Adding to the confusion is the administration’s tendency to contradict itself on a near-weekly basis. “We have cleared the way for the construction of the Keystone and Dakota Access pipelines — thereby creating tens of thousands of jobs — and I’ve issued a new directive that new American pipelines be made with American steel,” Trump said during his highly-touted speech to a joint session of Congress on February 28.
It was a position he has taken multiple times since he became President. During a meeting with the CEO of U.S. Steel, Mario Longhi, a week earlier, President Trump was even more direct. “We put you heavy into the pipeline business because we approved, as you know, the Keystone pipeline and Dakota,” he told Longhi on February 23. “But they have to buy, meaning steel, so I’ll say U.S. steel, but steel made in this country and pipelines made in this country.”

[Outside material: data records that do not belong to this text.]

(** C6 (amended). For every [Calendar] in which a first event was added on
    some date, a second [add_event] on the same date, made while that date
    is not earlier than the current date, whose range covers at least one
    slot held by the first event, fails with [SlotNotAvailable]; every slot
    holding the first event's id still holds it afterwards, and the
    registry is unchanged. *)
Theorem Calendar_add_event_overlap (self self1 : Calendar.t)
    (today1 : date) (id1 title1 description1 : string) (date_ : date)
    (start1 end1 : time)
    (today2 : date) (id2 title2 description2 : string) (start2 end2 : time) :
  Calendar_ok self ->
  Calendar.add_event today1 id1 title1 description1 date_ start1 end1 self
  = (self1, Ok id1) ->
  date_ltb date_ today2 = false ->
  (exists day1 slot,
      dict_get date_ (Calendar.days self1) = Some day1
      /\ dict_get slot (Day.slots day1) = Some (Some id1)
      /\ in_range start2 end2 slot = true) ->
  exists self2 day1 day2,
    Calendar.add_event today2 id2 title2 description2 date_ start2 end2 self1
    = (self2, Raise SlotNotAvailable)
    /\ dict_get date_ (Calendar.days self1) = Some day1
    /\ dict_get date_ (Calendar.days self2) = Some day2
    /\ (forall slot, dict_get slot (Day.slots day1) = Some (Some id1) ->
                     dict_get slot (Day.slots day2) = Some (Some id1))
    /\ Calendar.events self2 = Calendar.events self1.
Proof.
  intros OK A L (day1 & slot & G & Gs & R).
  pose proof (Calendar_add_event_ok today1 id1 title1 description1 date_
                start1 end1 self OK) as OK1.
  rewrite A in OK1. cbn [fst] in OK1. destruct OK1 as [[OKd OKs] OKe].
  assert (OK1 : dict_ok (Day.slots day1))
    by (apply dict_get_In in G; eauto).
  rewrite Calendar_add_event_eq by exact L.
  unfold day_or_new. rewrite G.
  rewrite Day_add_event_book by exact OK1.
  set (b := book id2 start2 end2 (Day.slots day1)).
  assert (Eb : snd b = Raise SlotNotAvailable).
  { destruct (book_outcome id2 start2 end2 (Day.slots day1)) as [O|O];
      [|exact O].
    apply book_Ok_free in O. apply dict_get_In in Gs.
    specialize (O slot (Some id1) Gs R). discriminate. }
  rewrite Eb.
  exists (Calendar.mk
            (dict_set date_ (Day.mk (Day.date_ day1) (fst b))
                      (Calendar.days self1))
            (Calendar.events self1)),
    day1, (Day.mk (Day.date_ day1) (fst b)).
  cbn [Calendar.days Calendar.events Day.slots].
  repeat split; auto using dict_get_set_same.
  - apply dict_get_set_same.
  - intros k Gk. apply In_dict_get.
    + unfold dict_ok, b. now rewrite book_keys.
    + apply book_keeps. now apply dict_get_In.
Qed.

(** ** Moving an event to another date *)

Lemma clear_first_clears event_id d1 (days : dict date Day.t) :
  dict_ok days ->
  (forall d day, In (d, day) days -> d <> d1 -> Day.holds event_id day = false) ->
  unbooked event_id (clear_first event_id days).
Proof.
  unfold dict_ok, unbooked.
  induction days as [|[k day] rest IH]; intros ND Only d day' I; simpl in *.
  - destruct I.
  - inversion ND as [|? ? Nk ND']; subst.
    destruct (Day.holds event_id day) eqn:Hd.
    + destruct I as [E|I].
      * injection E as <- <-. apply cleared_unheld.
      * assert (k = d1).
        { destruct (date_eqb k d1) eqn:E; [now apply date_eqb_eq|].
          assert (N : k <> d1) by (intros ->; rewrite (proj2 (date_eqb_eq d1 d1)) in E; [discriminate | reflexivity]).
          rewrite (Only k day (or_introl eq_refl) N) in Hd. discriminate. }
        subst k. apply (Only d day'); [now right|].
        intros ->. apply Nk. now apply (in_map fst) in I.
    + destruct I as [E|I].
      * now injection E as <- <-.
      * apply (fun O => IH ND' O d day' I).
        intros d0 day0 I0. apply Only. now right.
Qed.

Lemma date_eqb_false (a b : date) : date_eqb a b = false <-> a <> b.
Proof.
  destruct (date_eqb a b) eqn:E.
  - apply date_eqb_eq in E. split; [discriminate | contradiction].
  - split; [|reflexivity]. intros _ ->.
    rewrite (proj2 (date_eqb_eq b b) eq_refl) in E. discriminate.
Qed.

(** C9. For every [Calendar] (its dictionaries well formed) with an event
    [e] of date [d1] whose slots, if any, are in [d1]'s [Day]: when
    [update_event(e, ..., d2, start, end)] with [d2 <> d1] returns, no slot
    of [d1]'s [Day] holds [e] (nor does any [Day] other than [d2]'s); the
    registry has under [e] an event with id [e], date [d2] and the new
    fields; and [d2]'s [Day] exists, every one of its slots in the range
    holding [e], a new [Day] having been made if [d2] had none. *)
Theorem Calendar_update_event_moves (self self' : Calendar.t)
    (event_id title description : string) (d1 d2 : date)
    (start_at end_at : time) (event : Event.t) :
  Calendar_ok self ->
  dict_get event_id (Calendar.events self) = Some event ->
  Event.date_ event = d1 ->
  (forall d day, In (d, day) (Calendar.days self) -> d <> d1 ->
                 Day.holds event_id day = false) ->
  d2 <> d1 ->
  Calendar.update_event event_id title description d2 start_at end_at self
  = (self', Ok tt) ->
  (forall day, dict_get d1 (Calendar.days self') = Some day ->
               Day.holds event_id day = false)
  /\ (forall d day, In (d, day) (Calendar.days self') -> d <> d2 ->
                    Day.holds event_id day = false)
  /\ dict_get event_id (Calendar.events self')
     = Some (Event.mk title description d2 start_at end_at event_id [])
  /\ exists day2,
       dict_get d2 (Calendar.days self') = Some day2
       /\ (forall slot, In slot (dict_keys (Day.slots day2)) ->
             in_range start_at end_at slot = true ->
             dict_get slot (Day.slots day2) = Some (Some event_id))
       /\ (dict_get d2 (Calendar.days self) = None ->
           day2 = Day.mk d2
                    (map (assign event_id start_at end_at)
                         (Day.slots (Day.init d2)))).
Proof.
  intros [OKd OKe] G Ed Only N U.
  assert (D : date_eqb (Event.date_ event) d2 = false)
    by (apply date_eqb_false; congruence).
  rewrite (Calendar_update_event_new _ _ _ _ _ _ _ _ OKd G D) in U.
  cbv zeta in U.
  set (days1 := clear_first event_id (Calendar.days self)) in *.
  assert (OK1 : days_ok days1) by now apply days_ok_clear_first.
  assert (U1 : unbooked event_id days1)
    by (apply (clear_first_clears event_id d1); [apply OKd | exact Only]).
  destruct (Day.add_event event_id start_at end_at (day_or_new d2 days1))
    as [day' r] eqn:A.
  injection U as <- ->.
  apply Day_add_event_Ok in A; [|now apply day_or_new_ok].
  destruct A as [F ->]. cbn [Calendar.days Calendar.events].
  assert (Other : forall d day,
             In (d, day)
                (dict_set d2 (booked event_id start_at end_at
                                (day_or_new d2 days1)) days1) ->
             d <> d2 -> Day.holds event_id day = false).
  { intros d day I Nd. apply In_dict_set in I.
    destruct I as [[-> _]|I]; [contradiction | eauto]. }
  split; [|split; [|split]].
  - intros day Gd. apply dict_get_In in Gd. apply (Other d1 day Gd). congruence.
  - exact Other.
  - apply dict_get_set_same.
  - exists (booked event_id start_at end_at (day_or_new d2 days1)).
    split; [apply dict_get_set_same|]. split.
    + intros slot I R. unfold booked in I |- *. cbn [Day.slots] in I |- *.
      rewrite dict_get_map_assign, R. rewrite keys_map_assign in I.
      destruct (dict_get slot (Day.slots (day_or_new d2 days1))) eqn:Gs;
        [reflexivity|].
      apply dict_get_None in Gs. contradiction.
    + intros Gn. unfold booked, day_or_new.
      assert (Gn1 : dict_get d2 days1 = None).
      { apply dict_get_None. unfold days1. rewrite clear_first_keys.
        now apply dict_get_None. }
      now rewrite Gn1.
Qed.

But the Dakota Access Pipeline was more than 90 percent complete at that point. As for Keystone XL, much of the steel had already been purchased by TransCanada – in fact, it was purchased years ago and has been sitting idle in stockyards in North Dakota. Some of the steel came from the U.S., but a lot of it came from Canada, Italy and India. TransCanada will still need to buy a bunch of new steel for the pipeline, but much of it is likely to come from overseas because of the specialized parts needed, which aren’t available domestically, according to Reuters.
More importantly, a week after Trump told the joint session of Congress that Keystone XL would be using American-made steel, administration officials said Keystone XL will actually be exempt from the rules because it is not a “new” project.
But let’s put aside Keystone XL. Future pipeline projects might be more exposed to Trump’s “Buy American, Hire American” program. So it is no surprise that it is getting pushback from industry groups who fear cost inflation from local content rules. Top oil and gas groups have come out against the moves, including the American Petroleum Institute, the Independent Petroleum Association of America, the Association of Oil Pipelines, the American Fuel & Petrochemical Manufacturers, along with individual companies like Energy Transfer Partners and Williams Companies. In a public comment submitted on April 7, and reported on by DeSmogBlog, Energy Transfer Partners was pretty explicit about the effects of Trump’s “Buy American” provisions. “The impacts of such a restriction are expected to severely delay project schedules, drive up costs, decrease availability, and lower quality,” Energy Transfer Partners wrote in a comment to the Department of Commerce.
Even the effect on U.S. steel is not uniformly beneficial. The “Hire American” could push up labor costs for steelmakers. “We see Mr. Trump’s ‘Hire American’ initiative likely driving up the cost to make steel in the U.S., a likely headwind for domestic mills,” Gordon Johnson, an analyst at Axiom Capital Management, wrote in a research note.
Finally, even if the Trump administration managed to put in place really strict local content rules for pipelines, the directives could run afoul of WTO trade rules. In other words, it might not even be legal.
The “Buy American, Hire American” is a key component of Trump’s economic nationalism, but the oil and gas industry surely hopes it will quietly amount to very little.